Hope this gives you some pointers,
Maarten
-----Original Message-----
From: Paul A. Rubin [mailto:[EMAIL PROTECTED]
Sent: Thursday, December 22, 2005 12:30 AM
To: lyx-users@lists.lyx.org
Subject: Beamer/pdflatex mystery
This one is for the LaTeX gurus in the group:
I have 18 Beamer presentations generated the usual way
(created in LyX,
output using pdflatex). To service a student request <sigh>,
I loaded
each one into Acrobat Pro 7 and used the menu option to enable
commenting by Acrobat Reader. This leads Acrobat Pro to do arcane
things (measured by a progress bar) and then write out a
modified copy
of the file.
On 14 files, this worked fine; on four, it aborted midway
with an error
message that Acrobat could not read the file. The message is
probably a
bit misleading, as both Acrobat Pro and Acrobat Reader displayed all
pages of each file correctly on screen. Poking around with Pro's
"preflight" tool (which I think is more or less analogous to
chklatex),
I got a message on the four recalcitrant files that the document
structure was corrupt.
So I returned to LyX and generated those four presentations using the
straight PDF output option, rather than pdflatex. All four
files passed
visual muster, and Acrobat Pro was perfectly happy to enable
commenting
on all four. Other than considerable time wasted hunting the bug and
work-around, the only (minor) problem is that the
non-pdflatex versions
are *much* bigger than their pdflatex cousins.

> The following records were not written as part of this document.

(** X14: every turn of the loop reads the camera exactly once, first of
    all: whatever happens in the turn, its first call is the read and no
    later call of the turn is a read, so a failed capture is not retried
    within the turn. *)
Theorem one_read_per_turn (env : world) (h : trace) :
  exists rest,
    snd (loop_body env h) = Ev Read (env _ h Read) :: rest /\
    Forall (fun e => is_read e = false) rest.
Proof.
  unfold loop_body. unfold bind at 1. unfold perform at 1.
  destruct (env _ h Read) as [captured| |] eqn:Er.
  - match goal with
    | |- context [let (r, t2) := ?k ?hh in _] =>
        assert (H : emits (fun e => is_read e = false) k);
        [|specialize (H hh); destruct (k hh) as [r t2]]
    end.
    + destruct captured as [frame|]; emits_stages.
    + exists t2. split; [reflexivity | exact H].
  - exists []. split; [reflexivity | constructor].
  - exists []. split; [reflexivity | constructor].
Qed.

Lemma rectangle_returns (env : world) h img pt1 pt2 color thickness :
  draws_return env ->
  exists img', env Frame h (Rectangle img pt1 pt2 color thickness) = Ok img'.
Proof.
  intros Hr.
  destruct (Hr Frame h (Rectangle img pt1 pt2 color thickness))
    as [img' H]; [discriminate|]. simpl in H.
  destruct (env Frame h _) as [a| |]; try discriminate. now exists a.
Qed.
(* ===== verification/golang.v ===== *)
(** * The parts of Go the program uses

    Machine integers with their wrap-around, instants and durations, byte
    strings and [strings.TrimSpace], hexadecimal, [sort].  A Go [int] is the
    64-bit one of the server platforms. *)

From Stdlib Require Import SpecFloat.
From S2P Require Import Prelude.
From Stdlib Require Import OrdersEx.

(** ** int64 *)

Definition min_int64 : Z := - 2 ^ 63.
Definition max_int64 : Z := 2 ^ 63 - 1.

(** Two's complement reduction: the value an [int64] holds after an operation
    whose exact result is [z]. *)
Definition wrap64 (z : Z) : Z := (z + 2 ^ 63) mod 2 ^ 64 - 2 ^ 63.

Definition add64 (a b : Z) : Z := wrap64 (a + b).
Definition sub64 (a b : Z) : Z := wrap64 (a - b).
Definition mul64 (a b : Z) : Z := wrap64 (a * b).

Definition in_int64 (z : Z) : Prop := min_int64 <= z <= max_int64.

#[export] Instance in_int64_dec z : Decision (in_int64 z).
Proof. unfold in_int64. apply _. Defined.

Lemma wrap64_in z : in_int64 (wrap64 z).
Proof.
  unfold in_int64, wrap64, min_int64, max_int64.
  pose proof (Z.mod_pos_bound (z + 2 ^ 63) (2 ^ 64) ltac:(lia)). lia.
Qed.

Lemma wrap64_id z : in_int64 z -> wrap64 z = z.
Proof.
  unfold in_int64, wrap64, min_int64, max_int64. intros H.
  rewrite Z.mod_small by lia. lia.
Qed.

Lemma wrap64_wrap64 a b : wrap64 (wrap64 a + b) = wrap64 (a + b).
Proof.
  unfold wrap64. f_equal.
  replace ((a + 2 ^ 63) mod 2 ^ 64 - 2 ^ 63 + b + 2 ^ 63)
    with ((a + 2 ^ 63) mod 2 ^ 64 + b) by lia.
  rewrite Z.add_mod_idemp_l by lia. f_equal. lia.
Qed.

(** The sum of two [int64] above the range comes out negative. *)
Lemma add64_overflow a b :
  in_int64 a -> in_int64 b -> max_int64 < a + b -> add64 a b = a + b - 2 ^ 64.
Proof.
  unfold in_int64, add64, wrap64, min_int64, max_int64. intros Ha Hb Hab.
  rewrite <- (Z.mod_unique_pos (a + b + 2 ^ 63) (2 ^ 64) 1 (a + b + 2 ^ 63 - 2 ^ 64)); lia.
Qed.

Lemma add64_exact a b : in_int64 (a + b) -> add64 a b = a + b.
Proof. apply wrap64_id. Qed.

Lemma sub64_exact a b : in_int64 (a - b) -> sub64 a b = a - b.
Proof. apply wrap64_id. Qed.

Lemma mul64_exact a b : in_int64 (a * b) -> mul64 a b = a * b.
Proof. apply wrap64_id. Qed.

(** [int64_lia] proves range side conditions and linear goals over [int64]. *)
Ltac int64_lia := unfold in_int64, min_int64, max_int64 in *; lia.

(** ** float64 *)

(** IEEE 754 binary64 of the Standard Library's specification floats. *)
Abbreviation float64 := spec_float (only parsing).
Definition float64_of_int (z : Z) : float64 := binary_normalize 53 1024 z 0 false.
Definition div_float64 (x y : float64) : float64 := SFdiv 53 1024 x y.
Definition mul_float64 (x y : float64) : float64 := SFmul 53 1024 x y.
Definition add_float64 (x y : float64) : float64 := SFadd 53 1024 x y.
Definition sub_float64 (x y : float64) : float64 := SFsub 53 1024 x y.

(** ** time *)

(** An instant is its number of nanoseconds after the zero [time.Time]; a
    duration is an [int64] of nanoseconds.  [Before], [After] and [Equal] are the
    order and equality of [Z]. *)
Abbreviation Time := Z (only parsing).
Abbreviation Duration := Z (only parsing).

Definition zero_time : Time := 0.
Definition IsZero (t : Time) : Prop := t = zero_time.

#[export] Instance IsZero_dec t : Decision (IsZero t).
Proof. unfold IsZero. apply _. Defined.

Definition Nanosecond : Duration := 1.
Definition Millisecond : Duration := 1000000.
Definition Second : Duration := 1000000000.
Definition Minute : Duration := 60 * Second.
Definition Hour : Duration := 60 * Minute.

Definition time_Add (t : Time) (d : Duration) : Time := t + d.

(** [t.Sub(u)] saturates at the ends of [Duration]. *)
Definition time_Sub (t u : Time) : Duration := Z.max min_int64 (Z.min max_int64 (t - u)).

(** ** strings *)

Definition byte_of (a : ascii) : N := N_of_ascii a.

(** The single-byte white space of [unicode.IsSpace]. *)
Definition ascii_space (a : ascii) : bool :=
  bool_decide (byte_of a ∈ [9; 10; 11; 12; 13; 32]%N).

(** The UTF-8 encodings of the other white-space code points: U+0085, U+00A0,
    U+1680, U+2000 to U+200A, U+2028, U+2029, U+202F, U+205F and U+3000. *)
Definition space2 (a b : ascii) : bool :=
  bool_decide (byte_of a = 0xC2%N /\ byte_of b ∈ [0x85; 0xA0]%N).

Definition space3 (a b c : ascii) : bool :=
  let x := byte_of a in let y := byte_of b in let z := byte_of c in
  bool_decide ((x = 0xE1 /\ y = 0x9A /\ z = 0x80)%N
    \/ (x = 0xE2 /\ y = 0x80 /\ ((0x80 <= z <= 0x8A) \/ z ∈ [0xA8; 0xA9; 0xAF]))%N
    \/ (x = 0xE2 /\ y = 0x81 /\ z = 0x9F)%N
    \/ (x = 0xE3 /\ y = 0x80 /\ z = 0x80)%N).

(** Drops white space at the front of a byte list; [f2] and [f3] recognise the
    multi-byte encodings in the direction of the traversal. *)
Fixpoint trim_front (f2 : ascii -> ascii -> bool) (f3 : ascii -> ascii -> ascii -> bool)
    (l : list ascii) : list ascii :=
  match l with
  | [] => []
  | a :: l1 =>
      if ascii_space a then trim_front f2 f3 l1 else
      match l1 with
      | [] => l
      | b :: l2 =>
          if f2 a b then trim_front f2 f3 l2 else
          match l2 with
          | [] => l
          | c :: l3 => if f3 a b c then trim_front f2 f3 l3 else l
          end
      end
  end.

(** [strings.TrimSpace] *)
Definition TrimSpace (s : string) : string :=
  let l := trim_front space2 space3 (String.list_ascii_of_string s) in
  String.string_of_list_ascii
    (rev (trim_front (fun a b => space2 b a) (fun a b c => space3 c b a) (rev l))).

Example TrimSpace_ex : TrimSpace "  PEK 1 " = "PEK 1"%string.
Proof. vm_compute. reflexivity. Qed.

(** ASCII case mapping: what [strings.ToLower] does on ASCII text. *)
Definition ascii_lower (a : ascii) : ascii :=
  let n := byte_of a in
  if decide (65 <= n <= 90)%N then ascii_of_N (n + 32) else a.

Definition lower (s : string) : string :=
  String.string_of_list_ascii (map ascii_lower (String.list_ascii_of_string s)).

Definition ascii_upper (a : ascii) : ascii :=
  let n := byte_of a in
  if decide (97 <= n <= 122)%N then ascii_of_N (n - 32) else a.

Definition upper (s : string) : string :=
  String.string_of_list_ascii (map ascii_upper (String.list_ascii_of_string s)).

(** [strings.Contains]: some substring of [s] is [sub]. *)
Definition strings_Contains (s sub : string) : bool :=
  existsb (fun i => bool_decide (String.substring i (String.length sub) s = sub))
    (seq 0 (S (String.length s) - String.length sub)).

(** [hex.EncodeToString] *)
Definition hex_digit (n : N) : ascii :=
  if decide (n < 10)%N then ascii_of_N (48 + n) else ascii_of_N (87 + n).

Fixpoint hex_encode (s : string) : string :=
  match s with
  | EmptyString => EmptyString
  | String a s' =>
      String (hex_digit (byte_of a / 16)) (String (hex_digit (byte_of a mod 16)) (hex_encode s'))
  end.

Lemma append_nil_r (s : string) : (s +:+ "" = s)%string.
Proof. induction s as [|a s IH]; [done|]. exact (f_equal (String a) IH). Qed.

Lemma string_app_assoc (a b c : string) : (a +:+ b +:+ c = (a +:+ b) +:+ c)%string.
Proof. induction a as [|x a IH]; [done|]. exact (f_equal (String x) IH). Qed.

(** Two strings joined by a separator byte that does not occur in the first
    part determine both parts. *)
Fixpoint free_of (c : ascii) (s : string) : Prop :=
  match s with
  | EmptyString => True
  | String a s' => a <> c /\ free_of c s'
  end.

#[export] Instance free_of_dec c s : Decision (free_of c s).
Proof. induction s; simpl; apply _. Defined.

Lemma join_inj c a b a' b' :
  free_of c a -> free_of c a' ->
  (a +:+ String c b = a' +:+ String c b')%string -> a = a' /\ b = b'.
Proof.
  revert a'. induction a as [|x a IH]; intros [|y a']; simpl; intros Ha Ha' Heq.
  - by simplify_eq.
  - simplify_eq. by destruct Ha' as [[] ?].
  - simplify_eq. by destruct Ha as [[] ?].
  - simplify_eq. destruct Ha, Ha'. by destruct (IH a') as [-> ->].
Qed.

(** ** sort *)

(** [sort.SliceStable]: insertion keeps the order of elements that [less] does not
    separate. *)
Section sort.
Context {A : Type} (less : A -> A -> bool).

Fixpoint sort_insert (x : A) (l : list A) : list A :=
  match l with
  | [] => [x]
  | y :: l' => if less y x then y :: sort_insert x l' else x :: l
  end.

Fixpoint SliceStable (l : list A) : list A :=
  match l with
  | [] => []
  | x :: l' => sort_insert x (SliceStable l')
  end.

I can't find anything that differentiates the winners from the losers
here. It's not the presence of graphics (at least one of the
four had
none), it's not the presence of math insets (several of the 14 that
worked had math insets), ...
Does anyone have any idea what pdflatex might be doing to offend the
Gods of Document Structure (particularly in a way that does not stop
Acrobat or Acrobat Reader from displaying the document correctly)?